[Work item]: Go to the line in the entries below that holds "mutations made before" and repeat exactly from there through the line that holds "#[local] Set Warnings", inclusive.

[Recorded information]:
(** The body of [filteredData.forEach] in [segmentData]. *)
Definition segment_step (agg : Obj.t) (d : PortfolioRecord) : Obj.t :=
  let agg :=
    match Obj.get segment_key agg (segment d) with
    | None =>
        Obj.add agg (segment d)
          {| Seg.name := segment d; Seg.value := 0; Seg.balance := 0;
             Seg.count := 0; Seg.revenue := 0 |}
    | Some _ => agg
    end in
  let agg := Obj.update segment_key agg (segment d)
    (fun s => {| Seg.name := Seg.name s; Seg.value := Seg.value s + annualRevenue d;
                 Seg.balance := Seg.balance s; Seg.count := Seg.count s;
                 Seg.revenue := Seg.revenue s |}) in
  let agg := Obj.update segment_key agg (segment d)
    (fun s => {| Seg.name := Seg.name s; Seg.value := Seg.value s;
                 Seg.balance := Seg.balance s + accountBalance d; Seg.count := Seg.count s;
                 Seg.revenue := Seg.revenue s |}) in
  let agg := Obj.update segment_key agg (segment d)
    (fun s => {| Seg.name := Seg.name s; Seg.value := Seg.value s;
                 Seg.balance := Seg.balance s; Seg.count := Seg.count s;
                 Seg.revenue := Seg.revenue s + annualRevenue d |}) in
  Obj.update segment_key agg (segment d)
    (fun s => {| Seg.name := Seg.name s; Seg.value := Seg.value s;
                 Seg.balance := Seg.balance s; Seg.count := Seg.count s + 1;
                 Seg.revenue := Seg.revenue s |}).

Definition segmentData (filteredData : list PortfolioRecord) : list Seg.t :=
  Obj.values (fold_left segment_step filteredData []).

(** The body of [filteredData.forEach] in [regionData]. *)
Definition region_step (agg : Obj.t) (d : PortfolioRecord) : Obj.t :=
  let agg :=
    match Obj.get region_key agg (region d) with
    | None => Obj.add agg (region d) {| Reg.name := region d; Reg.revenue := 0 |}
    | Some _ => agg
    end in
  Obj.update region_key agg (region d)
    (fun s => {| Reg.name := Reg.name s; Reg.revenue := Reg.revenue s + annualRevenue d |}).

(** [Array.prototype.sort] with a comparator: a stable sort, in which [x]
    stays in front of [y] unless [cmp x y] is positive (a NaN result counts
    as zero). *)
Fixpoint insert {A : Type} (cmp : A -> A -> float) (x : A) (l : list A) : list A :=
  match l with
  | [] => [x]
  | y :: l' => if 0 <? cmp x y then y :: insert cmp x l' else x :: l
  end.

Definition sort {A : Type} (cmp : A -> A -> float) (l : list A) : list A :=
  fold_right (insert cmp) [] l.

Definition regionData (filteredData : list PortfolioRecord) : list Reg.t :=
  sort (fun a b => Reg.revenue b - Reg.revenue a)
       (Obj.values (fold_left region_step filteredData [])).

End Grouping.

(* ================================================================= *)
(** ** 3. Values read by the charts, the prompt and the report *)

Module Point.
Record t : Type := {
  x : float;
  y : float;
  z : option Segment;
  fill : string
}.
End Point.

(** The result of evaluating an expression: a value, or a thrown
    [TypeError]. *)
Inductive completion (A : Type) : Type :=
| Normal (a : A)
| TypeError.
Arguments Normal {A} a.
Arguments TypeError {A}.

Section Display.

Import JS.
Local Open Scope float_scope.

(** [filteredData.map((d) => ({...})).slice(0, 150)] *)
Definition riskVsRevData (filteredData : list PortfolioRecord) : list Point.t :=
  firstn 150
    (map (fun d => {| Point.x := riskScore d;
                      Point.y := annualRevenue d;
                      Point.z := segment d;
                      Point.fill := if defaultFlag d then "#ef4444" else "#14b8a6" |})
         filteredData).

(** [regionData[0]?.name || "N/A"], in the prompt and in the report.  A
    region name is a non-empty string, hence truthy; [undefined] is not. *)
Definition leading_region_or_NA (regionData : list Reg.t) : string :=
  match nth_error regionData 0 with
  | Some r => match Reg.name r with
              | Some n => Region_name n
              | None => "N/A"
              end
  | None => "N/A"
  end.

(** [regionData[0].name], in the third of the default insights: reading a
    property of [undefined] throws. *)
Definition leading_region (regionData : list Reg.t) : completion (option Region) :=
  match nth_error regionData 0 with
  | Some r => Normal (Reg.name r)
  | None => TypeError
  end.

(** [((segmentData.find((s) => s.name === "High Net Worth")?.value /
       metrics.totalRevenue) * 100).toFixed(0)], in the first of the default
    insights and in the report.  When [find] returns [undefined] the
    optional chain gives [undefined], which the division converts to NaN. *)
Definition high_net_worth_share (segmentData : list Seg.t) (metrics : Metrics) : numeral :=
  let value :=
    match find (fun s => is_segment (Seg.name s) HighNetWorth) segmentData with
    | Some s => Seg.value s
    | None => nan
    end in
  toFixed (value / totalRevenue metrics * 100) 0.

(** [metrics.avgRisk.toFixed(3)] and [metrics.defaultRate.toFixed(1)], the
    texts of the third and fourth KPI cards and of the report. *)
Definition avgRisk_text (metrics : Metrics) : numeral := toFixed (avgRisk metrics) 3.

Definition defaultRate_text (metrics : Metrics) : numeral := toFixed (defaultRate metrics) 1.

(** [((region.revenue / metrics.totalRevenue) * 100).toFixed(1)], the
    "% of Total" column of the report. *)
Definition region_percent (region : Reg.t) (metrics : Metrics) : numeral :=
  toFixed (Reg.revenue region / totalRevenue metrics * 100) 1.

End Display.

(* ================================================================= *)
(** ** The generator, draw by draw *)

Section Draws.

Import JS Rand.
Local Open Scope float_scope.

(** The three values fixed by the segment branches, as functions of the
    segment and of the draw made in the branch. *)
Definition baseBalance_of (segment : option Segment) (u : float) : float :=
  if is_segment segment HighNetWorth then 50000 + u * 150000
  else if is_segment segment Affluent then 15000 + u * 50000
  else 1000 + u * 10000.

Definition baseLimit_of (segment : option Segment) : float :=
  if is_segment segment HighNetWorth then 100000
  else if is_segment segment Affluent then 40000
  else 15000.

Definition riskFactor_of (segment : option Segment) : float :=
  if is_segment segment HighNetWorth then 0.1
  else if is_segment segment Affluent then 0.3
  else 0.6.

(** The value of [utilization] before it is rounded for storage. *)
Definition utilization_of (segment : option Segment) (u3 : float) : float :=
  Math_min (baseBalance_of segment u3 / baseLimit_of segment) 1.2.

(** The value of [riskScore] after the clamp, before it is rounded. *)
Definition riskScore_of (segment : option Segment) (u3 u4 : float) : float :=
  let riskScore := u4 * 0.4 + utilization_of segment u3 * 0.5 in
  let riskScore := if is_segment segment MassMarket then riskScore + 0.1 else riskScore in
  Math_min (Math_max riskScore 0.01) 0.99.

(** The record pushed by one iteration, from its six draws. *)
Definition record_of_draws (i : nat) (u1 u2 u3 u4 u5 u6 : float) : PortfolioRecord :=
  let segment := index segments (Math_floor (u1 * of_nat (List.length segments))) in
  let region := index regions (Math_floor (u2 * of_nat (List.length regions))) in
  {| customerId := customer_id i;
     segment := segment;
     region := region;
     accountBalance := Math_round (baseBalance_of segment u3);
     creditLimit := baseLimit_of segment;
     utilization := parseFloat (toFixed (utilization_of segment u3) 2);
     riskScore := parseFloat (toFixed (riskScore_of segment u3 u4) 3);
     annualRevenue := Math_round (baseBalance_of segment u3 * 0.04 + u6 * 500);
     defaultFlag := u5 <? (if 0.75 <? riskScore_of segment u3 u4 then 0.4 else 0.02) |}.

...

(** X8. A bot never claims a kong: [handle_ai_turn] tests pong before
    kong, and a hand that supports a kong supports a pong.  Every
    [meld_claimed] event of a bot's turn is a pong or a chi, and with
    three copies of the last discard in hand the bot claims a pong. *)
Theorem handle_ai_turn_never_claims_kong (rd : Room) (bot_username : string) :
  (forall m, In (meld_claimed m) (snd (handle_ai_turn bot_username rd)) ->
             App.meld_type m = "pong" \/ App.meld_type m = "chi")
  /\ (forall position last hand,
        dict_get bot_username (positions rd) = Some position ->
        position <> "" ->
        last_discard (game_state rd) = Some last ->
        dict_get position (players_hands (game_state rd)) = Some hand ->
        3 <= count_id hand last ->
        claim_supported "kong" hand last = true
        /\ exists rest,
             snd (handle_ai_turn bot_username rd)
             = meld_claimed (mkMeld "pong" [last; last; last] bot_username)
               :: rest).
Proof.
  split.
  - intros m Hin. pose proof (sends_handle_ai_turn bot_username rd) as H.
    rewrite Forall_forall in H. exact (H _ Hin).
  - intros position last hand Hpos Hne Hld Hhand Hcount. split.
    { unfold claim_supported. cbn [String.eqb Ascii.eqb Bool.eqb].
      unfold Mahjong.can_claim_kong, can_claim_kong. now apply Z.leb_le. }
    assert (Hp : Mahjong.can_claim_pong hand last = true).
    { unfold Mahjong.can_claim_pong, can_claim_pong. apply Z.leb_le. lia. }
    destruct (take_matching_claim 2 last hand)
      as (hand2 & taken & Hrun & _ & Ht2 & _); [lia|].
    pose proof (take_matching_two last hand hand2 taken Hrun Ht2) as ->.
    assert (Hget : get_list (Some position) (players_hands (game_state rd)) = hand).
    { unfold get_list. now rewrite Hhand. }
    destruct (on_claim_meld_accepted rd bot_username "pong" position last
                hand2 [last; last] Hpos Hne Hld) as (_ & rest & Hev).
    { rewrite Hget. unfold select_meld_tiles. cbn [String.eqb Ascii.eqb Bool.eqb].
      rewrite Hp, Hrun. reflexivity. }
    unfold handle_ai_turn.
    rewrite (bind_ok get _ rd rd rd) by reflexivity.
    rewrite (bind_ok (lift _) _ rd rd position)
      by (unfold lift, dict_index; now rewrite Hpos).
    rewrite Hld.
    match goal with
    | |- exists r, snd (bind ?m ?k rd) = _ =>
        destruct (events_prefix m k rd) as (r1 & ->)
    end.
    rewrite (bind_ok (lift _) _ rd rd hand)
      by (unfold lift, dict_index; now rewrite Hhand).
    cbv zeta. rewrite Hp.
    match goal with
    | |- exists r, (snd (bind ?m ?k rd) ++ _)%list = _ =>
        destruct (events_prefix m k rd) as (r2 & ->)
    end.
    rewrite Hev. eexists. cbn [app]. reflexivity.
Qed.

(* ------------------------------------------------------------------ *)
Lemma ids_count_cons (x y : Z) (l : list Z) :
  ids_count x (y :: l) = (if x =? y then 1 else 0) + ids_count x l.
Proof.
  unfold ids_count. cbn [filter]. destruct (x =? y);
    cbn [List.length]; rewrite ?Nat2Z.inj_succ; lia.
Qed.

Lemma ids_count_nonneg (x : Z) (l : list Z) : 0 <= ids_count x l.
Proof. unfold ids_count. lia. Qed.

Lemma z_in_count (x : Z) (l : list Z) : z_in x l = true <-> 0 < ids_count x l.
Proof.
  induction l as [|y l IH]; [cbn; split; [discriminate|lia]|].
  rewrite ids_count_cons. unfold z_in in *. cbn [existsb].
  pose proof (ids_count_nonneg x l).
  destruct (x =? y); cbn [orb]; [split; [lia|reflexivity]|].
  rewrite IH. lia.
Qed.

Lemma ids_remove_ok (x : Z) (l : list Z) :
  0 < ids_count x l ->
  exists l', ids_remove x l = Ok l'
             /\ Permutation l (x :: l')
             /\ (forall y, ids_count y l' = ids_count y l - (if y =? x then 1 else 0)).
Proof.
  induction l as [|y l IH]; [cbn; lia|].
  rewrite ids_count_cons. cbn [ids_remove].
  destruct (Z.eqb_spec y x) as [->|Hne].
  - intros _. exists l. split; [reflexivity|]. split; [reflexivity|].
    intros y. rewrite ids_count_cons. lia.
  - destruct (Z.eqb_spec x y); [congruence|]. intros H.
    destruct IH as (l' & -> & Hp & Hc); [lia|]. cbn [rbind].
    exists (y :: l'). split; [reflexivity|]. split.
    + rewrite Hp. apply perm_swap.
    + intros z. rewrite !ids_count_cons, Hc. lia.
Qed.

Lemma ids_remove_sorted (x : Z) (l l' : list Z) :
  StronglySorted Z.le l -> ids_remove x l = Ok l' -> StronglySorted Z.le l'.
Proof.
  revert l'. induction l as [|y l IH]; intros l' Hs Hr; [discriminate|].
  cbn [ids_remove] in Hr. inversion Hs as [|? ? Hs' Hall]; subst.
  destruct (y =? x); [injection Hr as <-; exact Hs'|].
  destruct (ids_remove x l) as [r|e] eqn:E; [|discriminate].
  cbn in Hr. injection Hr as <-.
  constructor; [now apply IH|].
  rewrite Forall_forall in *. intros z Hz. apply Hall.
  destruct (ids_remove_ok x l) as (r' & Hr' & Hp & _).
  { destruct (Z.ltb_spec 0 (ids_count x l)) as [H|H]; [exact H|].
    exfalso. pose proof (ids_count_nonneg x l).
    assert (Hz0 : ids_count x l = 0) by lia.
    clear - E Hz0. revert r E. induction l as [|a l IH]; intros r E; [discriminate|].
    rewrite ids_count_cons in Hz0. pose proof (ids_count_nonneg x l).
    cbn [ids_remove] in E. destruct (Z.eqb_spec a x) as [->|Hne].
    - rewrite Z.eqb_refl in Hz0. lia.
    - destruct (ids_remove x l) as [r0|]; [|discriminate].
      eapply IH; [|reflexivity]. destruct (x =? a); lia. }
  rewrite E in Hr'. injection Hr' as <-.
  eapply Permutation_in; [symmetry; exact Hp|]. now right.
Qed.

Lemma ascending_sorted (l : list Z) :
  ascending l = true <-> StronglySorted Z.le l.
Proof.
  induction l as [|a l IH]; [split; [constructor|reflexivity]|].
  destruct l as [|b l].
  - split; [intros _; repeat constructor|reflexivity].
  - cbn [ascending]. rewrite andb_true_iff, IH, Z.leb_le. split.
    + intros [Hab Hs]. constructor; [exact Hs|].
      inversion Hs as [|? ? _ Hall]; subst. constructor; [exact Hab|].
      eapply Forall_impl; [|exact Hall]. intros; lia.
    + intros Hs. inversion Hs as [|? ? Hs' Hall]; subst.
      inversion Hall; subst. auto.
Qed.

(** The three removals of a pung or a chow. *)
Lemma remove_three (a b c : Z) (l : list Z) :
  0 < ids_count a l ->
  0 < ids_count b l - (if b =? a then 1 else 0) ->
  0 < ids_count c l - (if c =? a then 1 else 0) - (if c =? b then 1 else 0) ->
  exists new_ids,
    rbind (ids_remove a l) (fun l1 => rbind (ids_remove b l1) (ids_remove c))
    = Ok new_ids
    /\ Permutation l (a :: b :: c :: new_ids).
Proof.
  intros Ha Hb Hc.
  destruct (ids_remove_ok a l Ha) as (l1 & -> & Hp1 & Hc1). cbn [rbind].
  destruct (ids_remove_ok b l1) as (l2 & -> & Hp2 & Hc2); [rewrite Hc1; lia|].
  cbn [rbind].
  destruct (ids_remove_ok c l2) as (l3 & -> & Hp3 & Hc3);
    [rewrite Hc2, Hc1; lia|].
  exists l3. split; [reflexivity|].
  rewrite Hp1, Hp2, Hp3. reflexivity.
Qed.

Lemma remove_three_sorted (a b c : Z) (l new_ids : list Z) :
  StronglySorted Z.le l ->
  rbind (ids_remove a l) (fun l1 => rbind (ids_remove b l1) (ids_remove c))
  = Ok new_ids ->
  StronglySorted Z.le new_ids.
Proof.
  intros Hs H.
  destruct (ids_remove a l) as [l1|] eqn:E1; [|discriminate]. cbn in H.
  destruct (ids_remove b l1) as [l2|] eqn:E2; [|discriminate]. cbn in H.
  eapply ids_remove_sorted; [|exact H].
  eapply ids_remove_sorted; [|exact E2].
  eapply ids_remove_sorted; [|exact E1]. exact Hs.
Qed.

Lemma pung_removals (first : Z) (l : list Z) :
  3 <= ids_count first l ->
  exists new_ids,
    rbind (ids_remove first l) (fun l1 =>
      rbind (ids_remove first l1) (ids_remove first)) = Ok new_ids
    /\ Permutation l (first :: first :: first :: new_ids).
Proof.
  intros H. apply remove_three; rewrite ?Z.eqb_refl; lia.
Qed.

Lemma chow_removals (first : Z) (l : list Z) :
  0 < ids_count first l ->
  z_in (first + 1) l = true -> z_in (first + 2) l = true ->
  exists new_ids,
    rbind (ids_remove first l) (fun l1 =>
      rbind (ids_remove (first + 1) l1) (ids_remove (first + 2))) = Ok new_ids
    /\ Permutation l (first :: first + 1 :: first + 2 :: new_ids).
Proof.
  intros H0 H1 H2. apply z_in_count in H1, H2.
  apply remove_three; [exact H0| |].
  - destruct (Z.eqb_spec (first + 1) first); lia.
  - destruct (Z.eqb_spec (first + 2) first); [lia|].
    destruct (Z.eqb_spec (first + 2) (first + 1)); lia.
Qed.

---

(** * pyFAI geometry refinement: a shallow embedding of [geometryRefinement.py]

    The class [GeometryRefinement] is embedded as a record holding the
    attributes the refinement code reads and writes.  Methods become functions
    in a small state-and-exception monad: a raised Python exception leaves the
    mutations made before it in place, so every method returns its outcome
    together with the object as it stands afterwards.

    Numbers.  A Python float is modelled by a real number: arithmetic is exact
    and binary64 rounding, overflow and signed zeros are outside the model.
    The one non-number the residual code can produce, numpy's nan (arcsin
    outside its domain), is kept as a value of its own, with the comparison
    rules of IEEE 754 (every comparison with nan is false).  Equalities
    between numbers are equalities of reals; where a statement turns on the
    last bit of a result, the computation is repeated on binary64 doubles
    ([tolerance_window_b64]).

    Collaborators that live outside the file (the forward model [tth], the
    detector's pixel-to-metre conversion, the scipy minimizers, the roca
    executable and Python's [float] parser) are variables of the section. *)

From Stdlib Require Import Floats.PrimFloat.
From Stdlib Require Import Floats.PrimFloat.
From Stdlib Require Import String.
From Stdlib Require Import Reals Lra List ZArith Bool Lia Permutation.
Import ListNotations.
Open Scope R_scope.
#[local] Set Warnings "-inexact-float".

[Your response]:
    mutations made before it in place, so every method returns its outcome
    together with the object as it stands afterwards.

    Numbers.  A Python float is modelled by a real number: arithmetic is exact
    and binary64 rounding, overflow and signed zeros are outside the model.
    The one non-number the residual code can produce, numpy's nan (arcsin
    outside its domain), is kept as a value of its own, with the comparison
    rules of IEEE 754 (every comparison with nan is false).  Equalities
    between numbers are equalities of reals; where a statement turns on the
    last bit of a result, the computation is repeated on binary64 doubles
    ([tolerance_window_b64]).

    Collaborators that live outside the file (the forward model [tth], the
    detector's pixel-to-metre conversion, the scipy minimizers, the roca
    executable and Python's [float] parser) are variables of the section. *)

From Stdlib Require Import Floats.PrimFloat.
From Stdlib Require Import Floats.PrimFloat.
From Stdlib Require Import String.
From Stdlib Require Import Reals Lra List ZArith Bool Lia Permutation.
Import ListNotations.
Open Scope R_scope.
#[local] Set Warnings "-inexact-float".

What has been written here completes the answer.